The Last Mile
23 May 18
Logistics is changing, and it’s no wonder; we no longer wish to spend our down time in the supermarket buying essential goods. Approximately half of our retail spending is undertaken in “task mode” via online websites, i.e. purchasing everyday items such as washing powder and cleaning products.
Logistics is changing, and it’s no wonder; we no longer wish to spend our down time in the supermarket buying essential goods. Approximately half of our retail spending is undertaken in “task mode” via online websites, i.e. purchasing everyday items such as washing powder and cleaning products. The remaining proportion is the battleground for comparison shopping, where actual experiences on the high street are needed to compete with online convenience.
The topic of disruptive online technology affecting the traditional high street is no longer novel. Consumers increasingly demand “everything and now”. We expect to be able to ‘Click and Collect’ within 24 hours; to wait patiently for our ‘One Hour’ deliveries and receive food from our favourite restaurant within minutes. Behind the scenes the logistics and distribution worlds are having to evolve at great pace to ensure it can keep up with our consumer behaviour.

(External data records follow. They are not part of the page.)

(** * The serialized module format (lib/Serialization/ModuleFormat.h)

    A shallow embedding of the constants, identifier types, block identifiers
    and record layouts that make up the on-disk schema of a serialized module,
    followed by the properties of that schema. *)

From Stdlib Require Import List NArith Bool Lia.
Import ListNotations.
Local Open Scope N_scope.

(** ** Record-layout vocabulary

    Modelled from the spec: the field kinds of
    swift/Serialization/BCRecordLayout.h, which ModuleFormat.h includes and
    whose templates it instantiates.  A field is a literal (a value fixed by
    the layout, such as a record code), a fixed-width unsigned integer, a
    blob, or an array of one element kind. *)
Inductive BCField : Type :=
| BCLiteral (value : N)
| BCFixed (width : N)
| BCBlob
| BCArray (elt : BCField).

(** [BCGenericRecordLayout<IDField, Fields...>]: the record code is itself a
    field of the record. *)
Record BCGenericRecordLayout : Type := mkLayout {
  layout_id : BCField;
  layout_fields : list BCField
}.

(** [BCRecordLayout<Code, Fields...>]: a generic layout whose code field is
    the literal [Code]. *)
Definition BCRecordLayout (code : N) (fields : list BCField)
  : BCGenericRecordLayout :=
  {| layout_id := BCLiteral code; layout_fields := fields |}.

However, as we hear the debates on the latest disruptive technology trends such as the Starship technology in Milton Keynes, the Virgin Hyperloop between London and Edinburgh and the Amazon Treasure Truck, the fundamentals for on the ground deliveries remain a planning battle for land uses. Solving ‘The Last Mile’ headache is increasingly difficult and with millennial purchasing power not yet at full potential, the era of online shopping is set to place a greater strain on our transport infrastructure if a solution is not found.

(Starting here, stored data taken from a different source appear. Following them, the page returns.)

(** C5: on a replay strategy built with [first], after any calls from
    outside, [take_turn] returns [first] as long as no
    [register_opponent_action] has been received, and from then on the
    action passed to the most recent one; the object holds nothing but
    [first] and that last action, and no call changes anything else. *)
Theorem replay_returns_first_then_last_registered
  (first : Action) (self : ref) (calls : list call) (w : World RNG) :
  objects w self = ReplayStrategy_init first ->
  fst (do_calls self calls w) = Returns tt
  /\ take_turn self (snd (do_calls self calls w))
     = (Returns match last_registered calls with None => first | Some a => a end,
        snd (do_calls self calls w))
  /\ objects (snd (do_calls self calls w)) self
     = ReplayStrategy first (last_registered calls)
  /\ rng (snd (do_calls self calls w)) = rng w
  /\ (forall r, r <> self ->
                objects (snd (do_calls self calls w)) r = objects w r).
Proof.
  intros H.
  destruct (replay_do_calls self first calls None w H) as (R & O & G & F).
  assert (O' : objects (snd (do_calls self calls w)) self
               = ReplayStrategy first (last_registered calls)).
  { rewrite O. destruct (last_registered calls); reflexivity. }
  repeat split; auto.
  apply take_turn_replay. exact O'.
Qed.

(** ** Rounds *)

Lemma register_returns (self : ref) (a : Action) (w : World RNG) :
  fst (register_opponent_action self a w) = Returns tt.
Proof.
  unfold register_opponent_action. destruct (objects w self); reflexivity.
Qed.

(** A round in which both players take their turn. *)
Lemma play_round_returns (e : IPDEngine) (w w1 w2 : World RNG) (act_p1 act_p2 : Action) :
  take_turn (_p1 e) w = (Returns act_p1, w1) ->
  take_turn (_p2 e) w1 = (Returns act_p2, w2) ->
  play_round (e, w)
  = (Returns tt,
     (notify_report_2 act_p2 (snd (compute_payoff act_p1 act_p2))
        (notify_report_1 act_p1 (fst (compute_payoff act_p1 act_p2)) e),
      snd (register_opponent_action (_p2 e) act_p1
             (snd (register_opponent_action (_p1 e) act_p2 w2))))).
Proof.
  intros H1 H2.
  unfold play_round, bind, get_self, on_world, set_self. cbn [fst snd].
  rewrite H1. cbn [fst snd]. rewrite H2.
  destruct (compute_payoff act_p1 act_p2) as [payoff_1 payoff_2]. cbn [fst snd].
  pose proof (register_returns (_p1 e) act_p2 w2) as R1.
  destruct (register_opponent_action (_p1 e) act_p2 w2) as [o1 w3].
  cbn [fst snd] in *. subst o1.
  pose proof (register_returns (_p2 e) act_p1 w3) as R2.
  destruct (register_opponent_action (_p2 e) act_p1 w3) as [o2 w4].
  cbn [fst snd] in *. subst o2. reflexivity.
Qed.

(** A round whose first player fails to take its turn changes neither
    report. *)
Lemma play_round_raises_p1 (e : IPDEngine) (w w1 : World RNG) (x : exception) :
  take_turn (_p1 e) w = (Raises x, w1) ->
  play_round (e, w) = (Raises x, (e, w1)).
Proof.
  intros H. unfold play_round, bind, get_self, on_world. cbn [fst snd].
  rewrite H. reflexivity.
Qed.

Lemma repeat_py_S {St : Type} (body : Py St unit) (k : nat) (s : St) :
  repeat_py (S k) body s
  = match body s with
    | (Returns _, s') => repeat_py k body s'
    | (Raises x, s') => (Raises x, s')
    end.
Proof. reflexivity. Qed.

(** ** The program's own game: a replay strategy against a cooperative one *)

Lemma take_turn_cooperative (self : ref) (w : World RNG) :
  objects w self = CooperativeStrategy ->
  take_turn self w = (Returns COOPERATE, w).
Proof. intros H. unfold take_turn. rewrite H. reflexivity. Qed.

Lemma play_round_replay_cooperative
  (e : IPDEngine) (w : World RNG) (first : Action) (last : option Action) :
  _p1 e <> _p2 e ->
  objects w (_p1 e) = ReplayStrategy first last ->
  objects w (_p2 e) = CooperativeStrategy ->
  exists w' : World RNG,
    play_round (e, w)
    = (Returns tt,
       (notify_report_2 COOPERATE
          (snd (compute_payoff match last with None => first | Some a => a end
                               COOPERATE))
          (notify_report_1 match last with None => first | Some a => a end
             (fst (compute_payoff match last with None => first | Some a => a end
                                  COOPERATE)) e),
        w'))
    /\ objects w' (_p1 e) = ReplayStrategy first (Some COOPERATE)
    /\ objects w' (_p2 e) = CooperativeStrategy.
Proof.
  intros D O1 O2.
  rewrite (play_round_returns e w w w _ COOPERATE
             (take_turn_replay _ _ _ _ O1) (take_turn_cooperative _ _ O2)).
  rewrite (register_replay _ _ _ COOPERATE w O1). cbn [snd].
  assert (O2' : objects (set_object (_p1 e) (ReplayStrategy first (Some COOPERATE)) w)
                        (_p2 e) = CooperativeStrategy).
  { rewrite objects_set_object_other; [exact O2 | congruence]. }
  unfold register_opponent_action at 1. rewrite O2'. cbn [snd].
  eexists. split; [reflexivity |]. split; [| exact O2'].
  apply objects_set_object_same.
Qed.

Lemma rounds_replay_cooperative (k : nat) :
  forall (e : IPDEngine) (w : World RNG),
    _p1 e <> _p2 e ->
    objects w (_p1 e) = ReplayStrategy DEFECT (Some COOPERATE) ->
    objects w (_p2 e) = CooperativeStrategy ->
    exists w' : World RNG,
      repeat_py k play_round (e, w)
      = (Returns tt,
         (Nat.iter k
            (fun e' => notify_report_2 COOPERATE 3 (notify_report_1 COOPERATE 3 e'))
            e,
          w'))
      /\ objects w' (_p1 e) = ReplayStrategy DEFECT (Some COOPERATE)
      /\ objects w' (_p2 e) = CooperativeStrategy.
Proof.
  induction k as [| k IH]; intros e w D O1 O2.
  - exists w. repeat split; assumption.
  - destruct (play_round_replay_cooperative e w DEFECT (Some COOPERATE) D O1 O2)
      as (w1 & R & O1' & O2').
    cbn [compute_payoff Action_eqb andb fst snd] in R.
    rewrite repeat_py_S, R.
    destruct (IH (notify_report_2 COOPERATE 3 (notify_report_1 COOPERATE 3 e)) w1
                 D O1' O2') as (w' & R' & O1'' & O2'').
    exists w'. rewrite Nat.iter_succ_r. repeat split; assumption.
Qed.

Lemma gains_of_cooperate_rounds (k : nat) (e : IPDEngine) :
  total_gain (_report_1
                (Nat.iter k
                   (fun e' => notify_report_2 COOPERATE 3 (notify_report_1 COOPERATE 3 e'))
                   e))
  = total_gain (_report_1 e) + 3 * Z.of_nat k
  /\ total_gain (_report_2
                   (Nat.iter k
                      (fun e' => notify_report_2 COOPERATE 3 (notify_report_1 COOPERATE 3 e'))
                      e))
     = total_gain (_report_2 e) + 3 * Z.of_nat k
  /\ _p1 (Nat.iter k
            (fun e' => notify_report_2 COOPERATE 3 (notify_report_1 COOPERATE 3 e'))
            e) = _p1 e
  /\ _p2 (Nat.iter k
            (fun e' => notify_report_2 COOPERATE 3 (notify_report_1 COOPERATE 3 e'))
            e) = _p2 e.
Proof.
  induction k as [| k (G1 & G2 & P1 & P2)].
  - simpl. repeat split; lia.
  - rewrite Nat2Z.inj_succ, Nat.iter_succ.
    cbn [notify_report_1 notify_report_2 _report_1 _report_2 _p1 _p2].
    rewrite !total_gain_notify, G1, G2. repeat split; auto; lia.
Qed.

(** C3: a replay strategy that starts with a defection, against a
    cooperative strategy.  Round 1 is defect against cooperate, with payoff
    (5, 0); in each of the rounds 2 to 100 both cooperate, with payoff
    (3, 3); the game of 100 rounds ends with total gains 302 and 297, and
    player 1 wins. *)
Theorem replay_defect_versus_cooperative_100
  (player_1 player_2 : ref) (w : World RNG) :
  player_1 <> player_2 ->
  objects w player_1 = ReplayStrategy_init DEFECT ->
  objects w player_2 = CooperativeStrategy ->
  (fst (take_turn player_1 w) = Returns DEFECT
   /\ fst (take_turn player_2 w) = Returns COOPERATE
   /\ compute_payoff DEFECT COOPERATE = (5, 0)
   /\ fst (after_rounds 1 (IPDEngine_init player_1 player_2, w))
      = notify_report_2 COOPERATE 0
          (notify_report_1 DEFECT 5 (IPDEngine_init player_1 player_2)))
  /\ (forall k : nat,
        (1 <= k < 100)%nat ->
        fst (take_turn player_1
               (snd (after_rounds k (IPDEngine_init player_1 player_2, w))))
        = Returns COOPERATE
        /\ fst (take_turn player_2
                  (snd (after_rounds k (IPDEngine_init player_1 player_2, w))))
           = Returns COOPERATE
        /\ compute_payoff COOPERATE COOPERATE = (3, 3)
        /\ fst (after_rounds (S k) (IPDEngine_init player_1 player_2, w))
           = notify_report_2 COOPERATE 3
               (notify_report_1 COOPERATE 3
                  (fst (after_rounds k (IPDEngine_init player_1 player_2, w)))))
  /\ exists (rep : Report) (s : Game),
       play_game (Some 100) (IPDEngine_init player_1 player_2, w) = (Returns rep, s)
       /\ total_gain (strategy_report_p1 rep) = 302
       /\ total_gain (strategy_report_p2 rep) = 297
       /\ winner rep = Some player_1.
Proof.
  intros D O1 O2.
  destruct (play_round_replay_cooperative (IPDEngine_init player_1 player_2) w
              DEFECT None D O1 O2) as (w1 & R & O1' & O2').
  cbn [compute_payoff Action_eqb andb fst snd] in R.
  assert (A : forall j : nat,
             exists wj : World RNG,
               repeat_py (S j) play_round (IPDEngine_init player_1 player_2, w)
               = (Returns tt,
                  (Nat.iter j
                     (fun e' => notify_report_2 COOPERATE 3
                                  (notify_report_1 COOPERATE 3 e'))
                     (notify_report_2 COOPERATE 0
                        (notify_report_1 DEFECT 5
                           (IPDEngine_init player_1 player_2))),
                   wj))
               /\ objects wj player_1 = ReplayStrategy DEFECT (Some COOPERATE)
               /\ objects wj player_2 = CooperativeStrategy).
  { intros j. rewrite repeat_py_S, R.
    apply (rounds_replay_cooperative j
             (notify_report_2 COOPERATE 0
                (notify_report_1 DEFECT 5 (IPDEngine_init player_1 player_2)))
             w1 D O1' O2'). }
  split; [| split].
  - rewrite (take_turn_replay _ _ _ _ O1), (take_turn_cooperative _ _ O2).
    repeat split.
    unfold after_rounds. destruct (A 0%nat) as (w0 & E & _). rewrite E. reflexivity.
  - intros k Hk. destruct k as [| j]; [lia |].
    unfold after_rounds.
    destruct (A j) as (wj & Ej & Oj1 & Oj2).
    destruct (A (S j)) as (wk & Ek & _).
    rewrite Ej, Ek. cbn [fst snd].
    rewrite (take_turn_replay _ _ _ _ Oj1), (take_turn_cooperative _ _ Oj2).
    repeat split.
  - destruct (A 99%nat) as (wn & E & _).
    destruct (gains_of_cooperate_rounds 99
                (notify_report_2 COOPERATE 0
                   (notify_report_1 DEFECT 5 (IPDEngine_init player_1 player_2))))
      as (G1 & G2 & P1 & P2).
    unfold play_game, bind at 1. cbn [ret].
    replace (Z.to_nat 100) with 100%nat by reflexivity.
    unfold bind at 1. rewrite E. unfold bind, get_self, ret. cbn [fst snd].
    eexists. eexists. split; [reflexivity |].
    cbn [strategy_report_p1 strategy_report_p2 p1 p2].
    assert (T1 : total_gain
                   (_report_1
                      (Nat.iter 99
                         (fun e' => notify_report_2 COOPERATE 3
                                      (notify_report_1 COOPERATE 3 e'))
                         (notify_report_2 COOPERATE 0
                            (notify_report_1 DEFECT 5
                               (IPDEngine_init player_1 player_2))))) = 302).
    { rewrite G1. reflexivity. }
    assert (T2 : total_gain
                   (_report_2
                      (Nat.iter 99
                         (fun e' => notify_report_2 COOPERATE 3
                                      (notify_report_1 COOPERATE 3 e'))
                         (notify_report_2 COOPERATE 0
                            (notify_report_1 DEFECT 5
                               (IPDEngine_init player_1 player_2))))) = 297).
    { rewrite G2. reflexivity. }
    split; [exact T1 |]. split; [exact T2 |].
    unfold winner. cbn [strategy_report_p1 strategy_report_p2 p1 p2].
    rewrite T1, T2, P1. reflexivity.
Qed.

(** ** The number of rounds of a game *)

Lemma take_turn_returns (self : ref) (w : World RNG) :
  objects w self <> UniformStrategy ->
  exists (a : Action) (w' : World RNG),
    take_turn self w = (Returns a, w') /\ objects w' = objects w.
Proof.
  intros H. unfold take_turn.
  destruct (objects w self) as [| | | first [last |] | p]; try contradiction;
    try (eexists; eexists; split; reflexivity).
  unfold bind, draw. destruct (random (rng w)) as [x g].
  destruct (Qlt_le_dec x p); eexists; eexists; split; reflexivity.
Qed.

In London there is a call for the Draft London Plan to deliver on this matter; to provide a cohesive approach between housing and logistics as the link between the two gets ever closer. What is needed, while there is time to react and consolidate, is to ensure planning policy doesn’t prohibit the technological advances we have made to-date, but rather ensures that land uses reflect the changing nature of the industry. Ultimately, the key first step is to recognise that losing industrial land all together in London Boroughs merely transfers the problem to our road network.

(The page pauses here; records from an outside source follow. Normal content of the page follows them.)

Lemma table_paths_read (name : string) (sh : shape) :
  In (name, sh) columns_table ->
  In (shape_path sh) read_paths
  /\ match sh with
     | FirstIfAny x ks k => In (shape_path sh ++ [Idx 0; Key k])%list read_paths
     | _ => True
     end.
Proof.
  intros H. unfold columns_table in H. simpl in H.
  repeat (destruct H as [H | H];
          [injection H as <- <-; split;
           [simpl; repeat (first [left; reflexivity | right])
           | simpl; first [exact I | repeat (first [left; reflexivity | right])]] |]).
  contradiction.
Qed.

Lemma key_path_raise (data : value) (ks : list string) (e : exn) :
  walk data (map Key ks) = Raise e -> In (map Key ks) read_paths -> explained data e.
Proof.
  intros H Hin.
  destruct (walk_keys_raise _ _ _ H) as [-> | (before & k & after & d & -> & Hb & Hk & ->)].
  - now left.
  - right. exists (Key k). split; [reflexivity |].
    exists (map Key (before ++ k :: after)), (map Key before), (map Key after), d.
    rewrite map_app in *. auto.
Qed.

(** Why the expression of a column raises. *)
Lemma denote_raise (data attributes entity registration : value) (name : string)
  (sh : shape) (e : exn) :
  parts data attributes entity registration ->
  In (name, sh) columns_table ->
  denote sh attributes entity registration = Raise e ->
  explained data e.
Proof.
  intros Hparts Hin H.
  destruct (table_paths_read _ _ Hin) as [Hread Hfirst].
  assert (Hcond : forall x ks e',
             shape_path sh = (root_path x ++ map Key ks)%list ->
             walk (root_value x attributes entity registration) (map Key ks) = Raise e' ->
             explained data e').
  { intros x ks e' Hp Hw. rewrite Hp in Hread.
    rewrite <- (parts_shape_path _ _ _ _ _ _ Hparts) in Hw.
    unfold root_path in *. rewrite <- map_app in *. eauto using key_path_raise. }
  destruct sh as [x ks | x ks | x ks | x ks k]; simpl in H;
    pose proof (fun e' => Hcond x ks e' eq_refl) as Hraise.
  - eauto.
  - apply join_raise in H as [H | ->]; [eauto | now left].
  - unfold if_else in H. apply bind_raise in H as [H | (t & Ht & H)]; [eauto |].
    destruct (truthy t); [| discriminate].
    apply join_raise in H as [H | ->]; [eauto | now left].
  - unfold if_else in H. apply bind_raise in H as [H | (t & Ht & H)]; [eauto |].
    destruct (truthy t) eqn:Htruthy; [| discriminate].
    rewrite Ht in H. unfold subscript in H. simpl in H.
    rewrite <- (parts_shape_path _ _ _ _ _ _ Hparts) in Ht.
    destruct (getitem t (Idx 0)) as [first |] eqn:Hfirst0; simpl in H.
    + destruct (getitem_raise _ _ _ H) as [-> | [(_ & z & Hz) | (-> & d & ->)]].
      * now left.
      * discriminate.
      * right. exists (Key k). split; [reflexivity |].
        exists (shape_path (FirstIfAny x ks k) ++ [Idx 0; Key k])%list,
               (shape_path (FirstIfAny x ks k) ++ [Idx 0])%list, [], d.
        repeat split; auto.
        -- now rewrite <- app_assoc.
        -- rewrite walk_snoc. simpl. rewrite Ht. exact Hfirst0.
    + injection H as ->.
      destruct (getitem_raise _ _ _ Hfirst0) as [-> | [(-> & _) | (-> & d & ->)]].
      * now left.
      * now apply truthy_first in Htruthy.
      * right. exists (Idx 0). split; [reflexivity |].
        exists (shape_path (FirstIfAny x ks k) ++ [Idx 0; Key k])%list,
               (shape_path (FirstIfAny x ks k)), [Key k], d.
        repeat split; auto.
Qed.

The Last Mile delivery conundrum requires collective effort from developers, their customers, and local authorities. As well as for the GLA to recognise this relationship and encourage mixed-use developments that support this relationship more than ever before. This policy debate will no doubt play out in the Examination of the London Plan later this year; however, with the publication of the new London Plan not set until later in 2019/20, we anticipate the blurred lines over appropriate land uses will require an open mind from all parties to ensure planning does not impede the ability to meet the demand of consumers.